Non temete: ecco, vi annuncio una grande gioia, che sarà di tutto il popolo” (Lc 2,10).

Con queste parole, l’angelo irrompe nella notte dei pastori. Il Natale di Gesù è segnato fin dall’inizio dalla grande gioia, infatti “la carta d’identità del cristiano è la gioia” (Francesco, meditazione mattutina, lunedì 23 maggio 2016).

La gioia non è accessoria all’esperienza cristiana, né tanto meno è mero sentimentalismo. La gioia non è stolta felicità o semplice ottimismo. La gioia è qualcosa che ti segna, rimane; è sigillo di esperienza.

Gli stessi Magi, giunti a Betlemme, “provarono una gioia grandissima” (Mt 2,10).

Pastori e Magi, nei due racconti evangelici, sono accomunati dall’incredibile novità di gioia.

Pastori e Magi, due stati sociali differenti, che giungono al medesimo luogo. I pastori, gente burbera, senza fissa dimora, e i sapienti Magi dell’Oriente. Il vicino e il lontano, il povero e il ricco, il  debole e il forte, sono chiamati a fare la medesima esperienza. Quel Bambino nato, che è la Vita, richiama a sé tutti, compiendo in sé le antiche profezie.

Entrambi si lasciano provocare dall’iniziativa di un Altro: i pastori “andarono, senza indugio” (Lc 2,16a) e i Magi “vennero da oriente a Gerusalemme” (Mt 2,1b). Per incontrare la vera gioia bisogna muoversi fuori di noi, uscire dai nostri schemi e dal nostro modo di pensare. Il verbo della gioia è verbo di movimento. La propria libertà deve decidersi nell’incontro di un nuovo avvenimento.

Eppure questo avvenimento che accade – comunque e nonostante tutto – vive il paradossale. La vita, per sua natura, è paradossale.

Paradosso che in letteratura trova la sua espressione nel pensiero di Pirandello: la vita si contrappone alla forma. La vita, per sua natura, è contraria alla forma.

Così il paradosso è presentato da Erode.
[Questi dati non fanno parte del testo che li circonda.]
Lemma coalesced_middle :
  forall init l v rest,
    coalesced (init ++ l :: v :: rest) = true -> mergeable l v = false.
Proof.
  induction init as [|a init IH]; intros l v rest H.
  - simpl in H. apply andb_true_iff in H. destruct H as [H _].
    apply negb_true_iff in H. exact H.
  - apply (IH l v rest).
    destruct init as [|b init]; simpl in H |- *;
      apply andb_true_iff in H; destruct H as [_ H]; exact H.
Qed.

Lemma joinLast_not_mergeable :
  forall l v, mergeable l v = false -> joinLast l v = [l; v].
Proof.
  intros l v H.
  destruct l as [a|a p w|n p], v as [b|b p' w'|m p']; simpl in *;
    try discriminate; try reflexivity.
  rewrite H. reflexivity.
Qed.

Lemma fold_addOrJoin_coalesced :
  forall items acc,
    coalesced (acc ++ items) = true ->
    fold_left addOrJoin items acc = acc ++ items.
Proof.
  induction items as [|v items IH]; intros acc H; simpl.
  - rewrite app_nil_r. reflexivity.
  - assert (E : addOrJoin acc v = acc ++ [v]).
    { destruct acc as [|x xs]; [reflexivity|].
      destruct (@exists_last _ (x :: xs)) as [init [l El]]; [discriminate|].
      rewrite El in *. rewrite addOrJoin_snoc.
      rewrite <- app_assoc in H. simpl in H.
      rewrite (joinLast_not_mergeable _ _ (coalesced_middle _ _ _ _ H)).
      rewrite <- app_assoc. reflexivity. }
    rewrite E, IH; rewrite <- app_assoc; [reflexivity|exact H].
Qed.

(** X5.  The arrays that [addOrJoin] leaves as they are, when their
    entries are added one by one, are exactly those without two adjacent
    entries that could be joined; hence accumulating an accumulated array
    again changes nothing. *)
Theorem addOrJoin_fixed_points :
  (forall array, addOrJoinAll array = array <-> coalesced array = true) /\
  (forall items, addOrJoinAll (addOrJoinAll items) = addOrJoinAll items).
Proof.
  assert (H : forall array, coalesced array = true -> addOrJoinAll array = array).
  { intros array Hc. unfold addOrJoinAll.
    apply (fold_addOrJoin_coalesced array []). exact Hc. }
  split.
  - intro array. split; [|apply H].
    intro E. rewrite <- E. apply coalesced_addOrJoinAll.
  - intro items. apply H, coalesced_addOrJoinAll.
Qed.

Lemma addOrJoin_fixed_points_witness :
  addOrJoinAll [IString "a"; INoteRef 0 None; IString "b"]
  = [IString "a"; INoteRef 0 None; IString "b"].
Proof.
  exact (proj2 (proj1 addOrJoin_fixed_points
                  [IString "a"; INoteRef 0 None; IString "b"]) eq_refl).
Defined.

(** ** Nodes that allocate footnotes *)

Lemma iterateNodeTextContent_inert :
  forall node cn vn st,
    isFootnoteNote node = false ->
    snd (iterateNodeTextContent node cn vn st) = st /\
    refsOf (fst (iterateNodeTextContent node cn vn st)) = [].
Proof.
  intros node cn vn st H. unfold iterateNodeTextContent.
  destruct (isTextNode node); [split; reflexivity|].
  destruct (isElement node && String.eqb (nodeName node) "char").
  { unfold iterateCharContent.
    destruct (styleIs (getAttribute "style" node) "wj"); split; reflexivity. }
  unfold isFootnoteNote in H.
  destruct (isElement node && String.eqb (nodeName node) "note");
    [|split; reflexivity].
  simpl in H. rewrite H. split; reflexivity.
Qed.

(** X6.  Only a note element of style [f], met as a node of the content,
    allocates a footnote: every other node (text, a [char] element
    whatever it contains, a note of another style, any other element)
    leaves the note counter and the footnotes as they are and yields no
    footnote reference. *)
Theorem only_footnote_notes_change_state :
  forall node cn vn st,
    isFootnoteNote node = false ->
    snd (iterateNodeTextContent node cn vn st) = st /\
    refsOf (fst (iterateNodeTextContent node cn vn st)) = [].
Proof. exact iterateNodeTextContent_inert. Qed.

Lemma only_footnote_notes_change_state_witness :
  snd (iterateNodeTextContent
         (Element "char" [("style", "wj")] [Text "Blessed"; genesisNote])
         (Js.Int 5) (Some (Js.Int 3)) {| noteCounter := 7; footnotes := [] |})
  = {| noteCounter := 7; footnotes := [] |} /\
  refsOf (fst (iterateNodeTextContent
                 (Element "char" [("style", "wj")] [Text "Blessed"; genesisNote])
                 (Js.Int 5) (Some (Js.Int 3))
                 {| noteCounter := 7; footnotes := [] |})) = [].
Proof.
  exact (only_footnote_notes_change_state
           (Element "char" [("style", "wj")] [Text "Blessed"; genesisNote])
           (Js.Int 5) (Some (Js.Int 3)) {| noteCounter := 7; footnotes := [] |}
           eq_refl).
Defined.

(** ** The reference at the start of a footnote *)

Lemma takeDigits_complete :
  forall m d rest,
    allDigits d = true -> String.length d <= m ->
    String.length d = m \/ headNotDigit rest = true ->
    takeDigits m (d ++ rest)%string = (String.length d, rest).
Proof.
  induction m as [|m IH]; intros d rest A L H.
  - destruct d; [reflexivity|simpl in L; lia].
  - destruct d as [|c d]; simpl.
    + destruct H as [H|H]; [discriminate|].
      destruct rest as [|c r]; [reflexivity|].
      simpl in H. apply negb_true_iff in H. rewrite H. reflexivity.
    + simpl in A, L. apply andb_true_iff in A. destruct A as [Hc Hd].
      rewrite Hc. rewrite (IH d rest Hd); [reflexivity|lia|].
      destruct H as [H|H]; [left; simpl in H; lia|right; exact H].
Qed.

Lemma takeDigits_four :
  forall d rest,
    allDigits d = true -> 4 <= String.length d ->
    exists c r, takeDigits 3 (d ++ rest)%string = (3, String c r) /\
                Js.isDigit c = true.
Proof.
  intros d rest A L.
  destruct d as [|c1 [|c2 [|c3 [|c4 d]]]]; simpl in L; try lia.
  simpl in A.
  repeat (apply andb_true_iff in A; destruct A as [?H A]).
  exists c4, (d ++ rest)%string. simpl. rewrite H, H0, H1. split; [reflexivity|].
  exact H2.
Qed.

(** X7.  The reference pattern matches every text that starts with one
    to three digits, a colon and one to three digits, and what is removed
    is that prefix (the second group takes three digits when more follow).
    A text that starts with four or more digits does not match. *)
Theorem verseReferenceRegex_complete :
  (forall d1 d2 rest,
     allDigits d1 = true -> 1 <= String.length d1 <= 3 ->
     allDigits d2 = true -> 1 <= String.length d2 <= 3 ->
     String.length d2 = 3 \/ headNotDigit rest = true ->
     verseReferenceRegex (d1 ++ ":" ++ d2 ++ rest)%string = Some rest) /\
  (forall d rest,
     allDigits d = true -> 4 <= String.length d ->
     verseReferenceRegex (d ++ rest)%string = None).
Proof.
  split.
  - intros d1 d2 rest A1 L1 A2 L2 H. unfold verseReferenceRegex.
    rewrite (takeDigits_complete 3 d1) by (auto; lia).
    destruct (String.length d1) as [|k1] eqn:E1; [lia|].
    cbn [append]. rewrite Ascii.eqb_refl.
    rewrite (takeDigits_complete 3 d2) by (auto; lia).
    destruct (String.length d2) as [|k2] eqn:E2; [lia|]. reflexivity.
  - intros d rest A L. unfold verseReferenceRegex.
    destruct (takeDigits_four d rest A L) as (c & r & E & D). rewrite E.
    destruct (Ascii.eqb_spec c ":") as [->|]; [discriminate D|reflexivity].
Qed.

Lemma verseReferenceRegex_complete_witness :
  verseReferenceRegex ("119" ++ ":" ++ "105" ++ "6 Or")%string = Some "6 Or" /\
  verseReferenceRegex ("2024" ++ ":1 x")%string = None.
Proof.
  split.
  - apply (proj1 verseReferenceRegex_complete "119" "105" "6 Or");
      try reflexivity; simpl; lia.
  - apply (proj2 verseReferenceRegex_complete "2024" ":1 x");
      [reflexivity|simpl; lia].
Defined.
Il re è nemico della gioia, chiuso in sé stesso e nella sua brama di potere, nel suo palazzo, e che all’udire dai Magi il primo annuncio, “restò turbato” (Mt 2,3a). Erode è sconvolto dall’annuncio di vita, ha paura di perdere il potere acquisito e replica come può: “si infuriò e mandò a uccidere tutti i bambini” (Mt 2,16a). Nemica – anche se non ultima – della vita è la morte ed Erode si fa suo emissario. Davanti alla gioia del Bambino, risponde con una strage ingiustificata di innocenti. Crede di metter fine all’evento. Erode è la personificazione di tutte le stragi ingiuste e ingiustificate che si son compiute nei secoli. Eppure la Vita non smette di essere.

Erode è ancora fermo, nella forma, all’amore per il potere. I pastori e i Magi imparano il potere dell’amore.

Quello che avvenne nella mangiatoia fu la più grande e definitiva promessa di Dio, nonostante tutto e proprio per tutti. I Pastori e i Magi attraversarono per primi gli stipiti di quel luogo, che divenne Porta Santa. Sì, entrambi furono protagonisti, per primi, del perenne Giubileo di Misericordia, che ancora non si è concluso da quella notte a Betlemme. “La misericordia suscita gioia, perché il cuore si apre alla speranza di una vita nuova” (Misericordia et misera, Francesco).

L’incarnazione del Verbo è vera effusione di Spirito, è prima Pentecoste in grado di generare Vita. Così come la gioia/giubilo della Misericordia è dono dello Spirito.

Quello al quale assistettero, pastori e Magi, fu dunque tutta la potenza dello Spirito Santo; videro e udirono – verbi di ogni esperienza/rivelazione cristiana – le grandi meraviglie di Dio.

Questa esperienza cambia i convenuti; la gioia prodotta non lascia più come prima, ha forza di conversione; per questo “per un’altra strada fecero ritorno” (Mt 2,12).